## Work request:
Produce an exact copy of the lines from the line containing "destruct (negb (truthy userId)); [done|]." through the last line of the entries below, and only those lines.
^^^^
Lemma deleteCategory_frame (id : string) (userId : jsval) (s : Store) :
  let s' := (deleteCategory id userId s).2 in
  users s' = users s /\ enforceReferences s' = enforceReferences s
  /\ suggestions s' = suggestions s /\ nextSuggestionId s' = nextSuggestionId s
  /\ transactions s' = transactions s /\ nextTransactionId s' = nextTransactionId s.
Proof.
  cbv zeta. unfold deleteCategory.
  destruct (negb (truthy userId)); [done|].
  destruct (Category_findOne _ s) as [[c|]|e]; [|done|done].
  destruct (negb (strictEq _ _)); [done|].
  unfold Category_destroy. destruct (reference s _ _) as [[]|]; done.
Qed.

Lemma handle_frame (r : Request) (s : Store) :
  users (handle r s).2 = users s
  /\ enforceReferences (handle r s).2 = enforceReferences s.
Proof.
  destruct r as [body|id body|id userId|name userId|id userId|provider now userId prompt];
    cbn [handle].
  - by destruct (createTransaction_frame body s) as (? & ? & _).
  - by destruct (updateTransaction_frame id body s) as (? & ? & _).
  - by destruct (deleteTransaction_frame id userId s) as (? & ? & _).
  - destruct (createCategory_cases name userId s) as [(c & s' & Hc)| ->]; [|done].
    rewrite Hc. cbn [snd].
    by apply createCategory_created in Hc as (u & _ & _ & _ & _ & _ & _ & _ & ->).
  - by destruct (deleteCategory_frame id userId s) as (? & ? & _).
  - destruct (generateAndSaveSuggestion_cases provider now userId prompt s)
      as [(record & s' & Hg)| ->]; [|done].
    rewrite Hg. cbn [snd].
    by apply generateAndSaveSuggestion_saved in Hg as (? & ? & ? & _ & _ & _ & _ & ->).
Qed.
^^^^
## Worked solution:
  destruct (negb (truthy userId)); [done|].
  destruct (Category_findOne _ s) as [[c|]|e]; [|done|done].
  destruct (negb (strictEq _ _)); [done|].
  unfold Category_destroy. destruct (reference s _ _) as [[]|]; done.
Qed.

Lemma handle_frame (r : Request) (s : Store) :
  users (handle r s).2 = users s
  /\ enforceReferences (handle r s).2 = enforceReferences s.
Proof.
  destruct r as [body|id body|id userId|name userId|id userId|provider now userId prompt];
    cbn [handle].
  - by destruct (createTransaction_frame body s) as (? & ? & _).
  - by destruct (updateTransaction_frame id body s) as (? & ? & _).
  - by destruct (deleteTransaction_frame id userId s) as (? & ? & _).
  - destruct (createCategory_cases name userId s) as [(c & s' & Hc)| ->]; [|done].
    rewrite Hc. cbn [snd].
    by apply createCategory_created in Hc as (u & _ & _ & _ & _ & _ & _ & _ & ->).
  - by destruct (deleteCategory_frame id userId s) as (? & ? & _).
  - destruct (generateAndSaveSuggestion_cases provider now userId prompt s)
      as [(record & s' & Hg)| ->]; [|done].
    rewrite Hg. cbn [snd].
    by apply generateAndSaveSuggestion_saved in Hg as (? & ? & ? & _ & _ & _ & _ & ->).
Qed.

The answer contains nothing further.